If the ILIKE function is not available like in MySQL, we can convert the ‘position’ column to lower or upper case and use the LIKE operator.

WITH dept_emp AS (
SELECT 
    *
    , COUNT(*) OVER (PARTITION BY department_id) as num_employees
FROM az_employees
)
SELECT
     first_name
     , last_name
FROM dept_emp
WHERE num_employees = (SELECT MAX(num_employees) FROM dept_emp)
AND UPPER(position) LIKE '%MANAGER%'
;

Both of them will give us the same result. You can know more about aggregation functions here. And about window functions in SQL here.

Joining Tables

Amazon Data Engineer Interview Questions of Joining Tables

Till now we have worked with only a single table. In real life however, databases are highly normalized and require merging multiple tables to get the required output. Let us look at a few problems. We start with a relatively easy one.

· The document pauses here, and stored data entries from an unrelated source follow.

(** [zk.common.v1.InstrumentRefData] *)
Record InstrumentRefData : Set := mkInstrumentRefData {
  rd_instrument_id : string;
  rd_instrument_id_exchange : string;
  rd_update_ts : Z;
  rd_exchange_name : string;
  rd_instrument_type : Z;
  rd_base_asset : string;
  rd_quote_asset : string;
  rd_settlement_asset : string;
  rd_contract_size : f64;
  rd_price_precision : Z;
  rd_qty_precision : Z;
  rd_price_tick_size : f64;
  rd_qty_lot_size : f64;
  rd_min_notional : f64;
  rd_max_notional : f64;
  rd_min_price : f64;
  rd_max_price : f64;
  rd_min_order_qty : f64;
  rd_max_order_qty : f64;
  rd_extra_properties : list (string * string);
  rd_original_info : string;
  rd_disabled : bool;
  rd_max_mkt_order_qty : f64;
  rd_expiry_date : string;
  rd_currency : string;
  rd_isin : string;
  rd_listing_exchange : string;
  rd_margin_requirement : f64;
  rd_asset_class : string;
}.
#[export] Instance eta_InstrumentRefData : Eta InstrumentRefData := λ r,
  mkInstrumentRefData (rd_instrument_id r) (rd_instrument_id_exchange r) (rd_update_ts r)
    (rd_exchange_name r) (rd_instrument_type r) (rd_base_asset r) (rd_quote_asset r)
    (rd_settlement_asset r) (rd_contract_size r) (rd_price_precision r) (rd_qty_precision
    r) (rd_price_tick_size r) (rd_qty_lot_size r) (rd_min_notional r) (rd_max_notional r)
    (rd_min_price r) (rd_max_price r) (rd_min_order_qty r) (rd_max_order_qty r)
    (rd_extra_properties r) (rd_original_info r) (rd_disabled r) (rd_max_mkt_order_qty r)
    (rd_expiry_date r) (rd_currency r) (rd_isin r) (rd_listing_exchange r)
    (rd_margin_requirement r) (rd_asset_class r).
Definition default_InstrumentRefData : InstrumentRefData :=
  mkInstrumentRefData "" "" 0 "" 0 "" "" "" f64.zero 0 0 f64.zero f64.zero f64.zero
    f64.zero f64.zero f64.zero f64.zero f64.zero [] "" false f64.zero "" "" "" "" f64.zero
    "".

(** [zk.ods.v1.OMSRouteEntry] *)
Record OmsRouteEntry : Set := mkOmsRouteEntry {
  rt_account_id : Z;
  rt_exch_account_id : string;
  rt_gw_key : string;
  rt_startup_sync : bool;
  rt_desc : string;
  rt_broker_type : Z;
}.
#[export] Instance eta_OmsRouteEntry : Eta OmsRouteEntry := λ r,
  mkOmsRouteEntry (rt_account_id r) (rt_exch_account_id r) (rt_gw_key r) (rt_startup_sync
    r) (rt_desc r) (rt_broker_type r).
Definition default_OmsRouteEntry : OmsRouteEntry :=
  mkOmsRouteEntry 0 "" "" false "" 0.
(** Seeding of the managed position on the first exchange sync. *)
Definition seed_position (account_id instrument_id ts : Z) (entry : PositionReport)
    (positions : PositionStoreV2) : PositionStoreV2 :=
  let key := (account_id, instrument_id) in
  let is_short := pr_long_short_type entry =? LsShort in
  let should_seed :=
    default true ((λ p, mp_last_exch_sync_ts p =? 0) <$> managed positions !! key) in
  if should_seed then
    let '(pos, positions) := PositionStoreV2.get_or_create_position account_id instrument_id
                               (pr_instrument_type entry) is_short positions in
    let pos := pos <| mp_qty_total := pr_qty entry |> in
    let pos := pos <| mp_qty_available := pr_avail_qty entry |> in
    let pos := pos <| mp_qty_frozen := (pr_qty entry - pr_avail_qty entry)%f64 |> in
    let pos := pos <| mp_is_short := is_short |> in
    let pos := pos <| mp_last_exch_sync_ts := ts |> in
    positions <| managed ::= <[key := pos]> |>
  else positions.

Definition apply_position_entry (account_id ts : Z) (acc : list OmsActionV2 * OmsCoreV2)
    (entry : PositionReport) : handled :=
  let '(actions, c) := acc in
  if negb (pr_instrument_type entry =? SPOT_INSTRUMENT_TYPE) then
    match (route ← MetadataTables.route account_id (c_metadata c);
           MetadataTables.resolve_instrument_by_gw (rtm_gw_id route) (pr_instrument_code entry)
             (c_metadata c)) with
    | Some inst =>
        let instrument_id := im_instrument_id inst in
        code ← MetadataTables.str_resolve (im_instrument_code_sym inst) (c_metadata c);
        let key := (account_id, instrument_id) in
        let positions := (c_positions c) <| exch ::= λ m,
          <[key := set_exch_position account_id ts code entry (m !! key)]> m |> in
        let positions := seed_position account_id instrument_id ts entry positions in
        let positions :=
          PositionStoreV2.update_reconcile_status account_id instrument_id ts positions in
        mret (actions ++ [PersistPosition account_id instrument_id],
              c <| c_positions := positions |>)
    | None => mret acc
    end
  else mret acc.

Definition is_spot_entry (entry : PositionReport) : bool :=
  pr_instrument_type entry =? SPOT_INSTRUMENT_TYPE.

Definition process_balance_update `{!HashIter Z} (clk : nat → Z) (update : BalanceUpdate) c
    : handled :=
  let ts := clk 0%nat in
  match bu_balances update with
  | [] => mret ([], c)
  | first :: _ =>
      account ← resolve_account (pr_exch_account_code first) c;
      match account with
      | None => mret ([], c)
      | Some account_id =>
          let '(actions, c) := foldl (apply_spot_entry account_id ts) ([], c)
                                 (bu_balances update) in
          let actions := if existsb is_spot_entry (bu_balances update)
                         then actions ++ [PublishBalanceUpdate account_id] else actions in
          '(actions, c) ← for_each (apply_position_entry account_id ts) (bu_balances update)
                            (actions, c);
          mret (if existsb (λ e, negb (is_spot_entry e)) (bu_balances update)
                then actions ++ [PublishPositionUpdate account_id] else actions, c)
      end
  end.

Definition process_cleanup (ts_ms : Z) c : handled := mret ([], c).
Definition process_position_recheck c : handled := mret ([], c).

(** ** Main entry point *)

(** A batch runs its items in order on the evolving core; item [i] reads the
    clock after the three call sites of each earlier item. *)
Fixpoint batch {A} (f : (nat → Z) → A → OmsCoreV2 → handled) (clk : nat → Z) (l : list A) c
    : handled :=
  match l with
  | [] => mret ([], c)
  | a :: l =>
      '(actions, c) ← f clk a c;
      '(rest, c) ← batch f (λ k, clk (3 + k)%nat) l c;
      mret (actions ++ rest, c)
  end.

Definition process_message `{!HashIter Z} (clk : nat → Z) (msg : OmsMessage) c : handled :=
  match msg with
  | PlaceOrder req => process_order clk req c
  | BatchPlaceOrders reqs => batch process_order clk reqs c
  | CancelOrder req => process_cancel clk req c
  | BatchCancelOrders reqs => batch process_cancel clk reqs c
  | GatewayOrderReport report => process_order_report report c
  | BalanceUpdateMsg update => process_balance_update clk update c
  | Panic account_id => mret ([], c <| c_panic_accounts ::= λ s, {[account_id]} ∪ s |>)
  | DontPanic account_id => mret ([], c <| c_panic_accounts ::= λ s, s ∖ {[account_id]} |>)
  | Cleanup ts_ms => process_cleanup ts_ms c
  | ReloadConfig => mret ([], c)
  | PositionRecheck => process_position_recheck c
  | RecheckOrder _ | RecheckCancel _ => mret ([], c)
  | GatewaySendFailed order_id _ error_msg =>
      process_gateway_send_failed clk order_id error_msg c
  | GatewayCancelSendFailed order_id _ error_msg =>
      process_gateway_cancel_send_failed clk order_id error_msg c
  end.

(** ** Construction and warm start *)

Definition new `{!Uppercase, !HashIter string, !HashIter Z} (seed : Z)
    (config : ConfdataManager)
    (use_time_emulation risk_check_enabled handle_external_orders : bool)
    (max_cached_orders : Z) : OmsCoreV2 :=
  let metadata := MetadataTables.from_confdata config in
  let orders := OrderStoreV2.new seed max_cached_orders use_time_emulation in
  let reverse_map : gmap Z Z :=
    foldl (λ m '(account_id, route), <[rtm_exch_account_sym route := account_id]> m) ∅
      (hash_iter (md_route_by_account metadata)) in
  let balances := BalanceStoreV2.init_account_reverse_map reverse_map BalanceStoreV2.new in
  {| c_metadata := metadata;
     c_orders := orders;
     c_reservations := ReservationStoreV2.new;
     c_positions := PositionStoreV2.new;
     c_balances := balances;
     c_pending_reports := ∅;
     c_panic_accounts := ∅;
     c_retry_state := default_RetryState;
     c_use_time_emulation := use_time_emulation;
     c_risk_check_enabled := risk_check_enabled;
     c_handle_external_orders := handle_external_orders |}.
(* ===== verification/Scenario.v ===== *)
(** * A concrete OMS

    One gateway, one account, a spot pair and a perpetual: the configuration the
    witnesses and the runs of the finding theorems are evaluated on. *)

From S2P Require Import Prelude F64 F64Grid Proto Intern Models Reservation Position Balance.
From S2P Require Import Config Metadata Utils OrderStore OmsCore.

#[export] Instance demo_uppercase : Uppercase := ascii_uppercase.
#[export] Instance demo_iter_string : HashIter string := canonical_iter.
#[export] Instance demo_iter_Z : HashIter Z := canonical_iter.
#[export] Instance demo_iter_Z_ok : HashIterOk Z := canonical_iter_ok.
#[export] Instance demo_iter_ZZ : HashIter (Z * Z) := canonical_iter.
#[export] Instance demo_iter_Zs : HashIter (Z * string) := canonical_iter.

Definition demo_clk : nat → Z := λ k, 1000 + Z.of_nat k.

Definition demo_spot : InstrumentRefData :=
  default_InstrumentRefData <| rd_instrument_id := "BTC-USDT" |>
    <| rd_instrument_id_exchange := "BTCUSDT" |> <| rd_exchange_name := "BINANCE" |>
    <| rd_instrument_type := SPOT_INSTRUMENT_TYPE |> <| rd_base_asset := "BTC" |>
    <| rd_quote_asset := "USDT" |>.
Definition demo_perp : InstrumentRefData :=
  default_InstrumentRefData <| rd_instrument_id := "BTC-PERP" |>
    <| rd_instrument_id_exchange := "BTCPERP" |> <| rd_exchange_name := "BINANCE" |>
    <| rd_instrument_type := InstTypePerp |> <| rd_base_asset := "BTC" |>
    <| rd_quote_asset := "USDT" |> <| rd_settlement_asset := "USDT" |>.
Definition demo_route : OmsRouteEntry :=
  default_OmsRouteEntry <| rt_account_id := 7 |> <| rt_exch_account_id := "EX7" |>
    <| rt_gw_key := "GW1" |>.
Definition demo_gw : GwConfigEntry :=
  default_GwConfigEntry <| gwc_gw_key := "GW1" |> <| gwc_exch_name := "binance" |>.

(** Trading flags of an instrument under inventory accounting. *)
Definition demo_trading (code : string) (balance_check : bool) (max : option f64)
    : InstrumentTradingConfig :=
  mkInstrumentTradingConfig code true balance_check true false false false (f64.of_Z 1) max.

Definition demo_config (trading : list InstrumentTradingConfig) : ConfdataManager :=
  ConfdataManager.new (default_OmsConfigEntry <| oc_managed_account_ids := [7] |>)
    [demo_route] [demo_gw] [demo_spot; demo_perp] trading.

Definition demo_core (trading : list InstrumentTradingConfig) : OmsCoreV2 :=
  OmsCoreV2.new 0 (demo_config trading) false true false 100.

Definition checked_core : OmsCoreV2 :=
  demo_core [demo_trading "BTC-USDT" true (Some (f64.of_Z 1000))].

Definition demo_order (oid : Z) (side : Z) (code : string) (qty price : f64) : OrderRequest :=
  default_OrderRequest <| req_order_id := oid |> <| req_account_id := 7 |>
    <| req_instrument_code := code |> <| req_buy_sell_type := side |>
    <| req_qty := qty |> <| req_price := price |>.

Definition demo_sell : Z := BsSell.

Definition demo_balance (asset : string) (total avail : f64) : BalanceUpdate :=
  mkBalanceUpdate
    [default_PositionReport <| pr_instrument_code := asset |>
       <| pr_instrument_type := SPOT_INSTRUMENT_TYPE |> <| pr_exch_account_code := "EX7" |>
       <| pr_qty := total |> <| pr_avail_qty := avail |>].

Definition demo_report (oid : Z) (entries : list OrderReportEntry) : OrderReport :=
  default_OrderReport <| rep_order_id := oid |> <| rep_exchange := "GW1" |>
    <| rep_order_report_entries := entries |> <| rep_account_id := 7 |>
    <| rep_update_timestamp := 2000 |>.
Definition trade_entry (qty price : f64) : OrderReportEntry :=
  mkOrderReportEntry (OrderReportType_i32 OrderRepTypeTrade)
    (Some (RTradeReport (default_TradeReport <| trr_filled_qty := qty |>
                           <| trr_filled_price := price |>))).
Definition state_entry (status : ExchangeOrderStatus) (filled avg : f64) : OrderReportEntry :=
  mkOrderReportEntry (OrderReportType_i32 OrderRepTypeState)
    (Some (ROrderStateReport (default_OrderStateReport
       <| osr_exch_order_status := ExchangeOrderStatus_i32 status |>
       <| osr_filled_qty := filled |> <| osr_avg_price := avg |>))).
Definition linkage_entry (ref : string) : OrderReportEntry :=
  mkOrderReportEntry (OrderReportType_i32 OrderRepTypeLinkage)
    (Some (ROrderIdLinkageReport (default_OrderIdLinkageReport <| lnk_exch_order_ref := ref |>))).
Definition exec_entry (ty : ExchExecType) : OrderReportEntry :=
  mkOrderReportEntry (OrderReportType_i32 OrderRepTypeExec)
    (Some (RExecReport (default_ExecReport <| exr_exec_type := ExchExecType_i32 ty |>))).

(** Handle messages in order, keeping all actions. *)
Fixpoint play (msgs : list OmsMessage) (c : OmsCoreV2) : outcome (list OmsActionV2 * OmsCoreV2) :=
  match msgs with
  | [] => mret ([], c)
  | m :: msgs =>
      '(a, c) ← OmsCoreV2.process_message demo_clk m c;
      '(rest, c) ← play msgs c;
      mret (a ++ rest, c)
  end.
Lemma process_cancel_safe clk req c :
  core_wf c →
  returns (OmsCoreV2.process_cancel clk req c) (λ r, safe_step none_created c r.2).
Proof.
  intros Hwf. unfold OmsCoreV2.process_cancel, OrderStoreV2.get_live.
  destruct (validate_cancel_request req); [|by apply safe_step_refl].
  destruct (os_live (c_orders c) !! creq_order_id req) as [live|] eqn:El;
    [|by apply safe_step_refl].
  apply returns_bind. eapply returns_mono;
    [by eapply resolve_exch_ref_returns; [apply Hwf|]|]. intros ref _.
  destruct (lo_is_external live); [by apply safe_step_refl|].
  destruct (is_in_terminal_state live).
  - apply returns_bind.
    eapply returns_mono; [apply oms_error_returns; [apply Hwf|by rewrite El]|].
    intros orders (Hw & Hk & _). apply returns_ret. by apply safe_step_orders.
  - apply returns_bind. eapply returns_unwrap; [exact El|]. apply returns_ret.
    apply safe_step_orders; [done| |].
    + apply update_live_wf; [apply update_detail_wf, Hwf|done|].
      intros l id Hl Hid. eapply (ow_ref _ (cw_orders c Hwf)); [exact Hl|exact Hid].
    + intros oid _.
      etrans; [|apply kept_update_live; intros l d _; by apply evolves_live].
      apply kept_update_detail. intros l d. apply evolves_cancel_req.
Qed.

(** ** Placement *)

Lemma reject_order_safe now req meta flags msg ts reason c :
  core_wf c →
  returns (OmsCoreV2.reject_order now req meta flags msg ts reason c)
    (λ r, safe_step (eq (req_order_id req)) c r.2).
Proof.
  intros Hwf. unfold OmsCoreV2.reject_order.
  set (orders := OrderStoreV2.create_order _ _ _ _ _ _ _).
  assert (orders_wf orders) as Hw by apply create_order_wf, Hwf.
  apply returns_bind. eapply returns_mono; [apply oms_error_returns; [done|]|].
  { subst orders. cbn. by rewrite lookup_insert_eq. }
  intros orders' (Hw' & Hk' & _). apply returns_ret.
  apply safe_step_orders; [done|by apply mark_closed_wf|]. intros oid Hoid.
  trans orders; [apply kept_create; congruence|]. etrans; [apply Hk'|apply kept_mark_closed].
Qed.

(** The symbols a resolved order carries, which [build_gw_request] resolves. *)
Definition meta_syms_ok (md : MetadataTables) (meta : ResolvedOrderMeta) : Prop :=
  sym_ok md (rm_exch_account_sym meta) ∧ sym_ok md (rm_instrument_exch_sym meta).

Lemma resolve_instrument_elem code md im :
  MetadataTables.resolve_instrument code md = Some im → im ∈ md_instruments md.
Proof.
  unfold MetadataTables.resolve_instrument.
  intros (? & _ & (? & _ & Hl)%bind_Some)%bind_Some. by eapply list_elem_of_lookup_2.
Qed.

Lemma resolve_order_meta_syms req c meta :
  meta_safe (c_metadata c) → OmsCoreV2.resolve_order_meta req c = Ok meta →
  meta_syms_ok (c_metadata c) meta.
Proof.
  intros [_ Hb]. unfold OmsCoreV2.resolve_order_meta.
  destruct (MetadataTables.route _ _) as [route|] eqn:Er; [|done].
  destruct (MetadataTables.resolve_instrument _ _) as [im|] eqn:Ei; [|done].
  apply resolve_instrument_elem in Ei. destruct (mb_insts _ _ Hb im Ei) as [_ Hx].
  pose proof (mb_routes _ _ Hb _ _ Er) as Hr.
  destruct (im_instrument_type im =? _); intros [= <-]; done.
Qed.

Lemma build_gw_request_returns now req meta c :
  meta_syms_ok (c_metadata c) meta →
  returns (OmsCoreV2.build_gw_request now req meta c) (λ _, True).
Proof.
  intros [H1 H2]. unfold OmsCoreV2.build_gw_request.
  destruct (sym_resolves _ _ H1) as [s1 ->], (sym_resolves _ _ H2) as [s2 ->]. done.
Qed.

Lemma accept_order_safe clk req meta ts c :
  core_wf c → meta_syms_ok (c_metadata c) meta →
  returns (OmsCoreV2.accept_order clk req meta ts c)
    (λ r, safe_step (eq (req_order_id req)) c r.2).
Proof.
  intros Hwf Hsym. unfold OmsCoreV2.accept_order. apply returns_bind.
  eapply returns_mono; [by apply build_gw_request_returns|]. intros gw_req _.
  apply returns_ret. apply safe_step_orders; [done| |].
  - apply update_live_wf; [apply create_order_wf, Hwf|done|].
    intros l id Hl Hid. cbn in Hl. rewrite lookup_insert_eq in Hl. by injection Hl as <-.
  - intros oid Hoid. apply kept_same; cbn.
    + rewrite lookup_alter_ne, lookup_insert_ne by congruence. done.
    + by rewrite lookup_insert_ne by congruence.
Qed.

Lemma pre_trade_frame req meta c :
  frame c (OmsCoreV2.pre_trade req meta c).2.
Proof.
  unfold OmsCoreV2.pre_trade. destruct (_ && _); [|done].
  destruct (_ =? BsBuy).
  - destruct (rm_fund_asset_id meta); [|done]. destruct (rm_balance_check meta); [|done].
    by destruct (ReservationStoreV2.check_available _ _ _ _ _).
  - destruct (rm_pos_instrument_id meta); [|done].
    destruct (PositionStoreV2.check_and_freeze _ _ _ _ _) as [[] ?]; done.
Qed.

(** Interning the source keeps the core well formed and the resolved symbols. *)
Lemma intern_source_safe req meta c :
  core_wf c → meta_syms_ok (c_metadata c) meta →
  let '(meta', c') := OmsCoreV2.intern_source req meta c in
  safe_step none_created c c' ∧ c_orders c' = c_orders c ∧ meta_syms_ok (c_metadata c') meta'.
Proof.
  intros Hwf [H1 H2]. unfold OmsCoreV2.intern_source.
  destruct (negb _); [|split_and!; by auto using safe_step_refl]. destruct Hwf as [Hm Ho].
  pose proof (intern_spec (req_source_id req) (c_metadata c) Hm) as Hi.
  destruct (MetadataTables.intern _ _) as [sym md]. pose proof (interned_only _ _ _ Hi) as Oi.
  destruct Hi as [_ _ Hcount _ Hsafe].
  split_and!; [by split|done|]. unfold meta_syms_ok, sym_ok in *. cbn. lia.
Qed.

Lemma process_order_safe clk req c :
  core_wf c →
  returns (OmsCoreV2.process_order clk req c) (λ r, safe_step (eq (req_order_id req)) c r.2).
Proof.
  intros Hwf. unfold OmsCoreV2.process_order.
  destruct (validate_order_request req); [|by apply safe_step_refl].
  destruct (bool_decide _); [by apply safe_step_refl|].
  destruct (OmsCoreV2.resolve_order_meta req c) as [meta|errs] eqn:Er;
    [|by apply reject_order_safe].
  pose proof (resolve_order_meta_syms req c meta (cw_meta c Hwf) Er) as Hsym.
  pose proof (intern_source_safe req meta c Hwf Hsym) as Hi.
  destruct (OmsCoreV2.intern_source req meta c) as [meta1 c1].
  destruct Hi as (Hst1 & Eo1 & Hsym1). pose proof (st_wf _ _ _ Hst1) as Hwf1.
  assert (∀ c2 m, safe_step none_created c1 c2 →
    returns m (λ r, safe_step (eq (req_order_id req)) c2 r.2) →
    returns m (λ r : list OmsActionV2 * _, safe_step (eq (req_order_id req)) c r.2)) as Hchain.
  { intros c2 m H12 Hm. eapply returns_mono; [exact Hm|]. intros r Hr.
    do 2 (eapply safe_step_trans; [by eapply safe_step_weaken; [|eassumption]|]). done. }
  destruct (OmsCoreV2.risk_violation req meta1 c1).
  { apply (Hchain c1); [by apply safe_step_refl|]. by apply reject_order_safe. }
  pose proof (pre_trade_frame req meta1 c1) as Hf2.
  destruct (OmsCoreV2.pre_trade req meta1 c1) as [checked c2]. cbn in Hf2.
  assert (safe_step none_created c1 c2) as H12 by (by apply safe_step_frame).
  apply (Hchain c2); [done|]. pose proof (st_wf _ _ _ H12).
  destruct checked; [|by apply reject_order_safe].
  apply accept_order_safe; [done|by rewrite (fr_meta _ _ Hf2)].
Qed.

Amazon Data Engineer Interview Question #5: Customer Order and Details

List the number of orders, customers, and the total order cost for each city. Include only those cities where at least five orders have been placed but count all the customers in these cities even if they did not place any orders.

Amazon data engineer interview question to find customer orders and details

Link to the question: https://platform.stratascratch.com/coding/9908-customer-orders-and-details

This problem uses the customers and orders tables. The fields in the customers table are

id:int
first_name:varchar
last_name:varchar
city:varchar
address:varchar
phone_number:varchar

The data therein looks like this.

Table: customers
idfirst_namelast_namecityaddressphone_number
8JohnJosephSan Francisco928-386-8164
7JillMichaelAustin813-297-0692
4WilliamDanielDenver813-368-1200
5HenryJacksonMiami808-601-7513
13EmmaIsaacMiami808-690-5201

The following are the fields in the orders table.

id:int
cust_id:int
order_date:datetime
order_details:varchar
total_order_cost:int

The data in the orders table is presented thus.

Table: orders
idcust_idorder_dateorder_detailstotal_order_cost
132019-03-04Coat100
232019-03-01Shoes80
332019-03-07Skirt30
472019-02-01Coat25
572019-03-10Shoes80

Solution

The problem is not too difficult. However, one needs to be careful about following the instructions provided in the question properly. Here is the outline to solve this problem

  • Merge the two tables
  • Aggregate the number of orders, total order value, and the number of customers for each city.
  • Subset only those cities that have five or more orders.

We start off by merging the two tables. We need a LEFT JOIN because we need to count even those customers who have not placed any orders.

SELECT 
    customers.city
    , customers.id
    , orders.cust_id
    , orders.id
    , orders.total_order_cost
FROM 
    customers 
    LEFT JOIN orders 
        ON customers.id = orders.cust_id
ORDER BY 1     
;

We get the following output.

Output for Amazon data engineer interview question to find customer orders and details

Note: We do not need the cust_id field from the orders table. We used that to illustrate how the merge results will look.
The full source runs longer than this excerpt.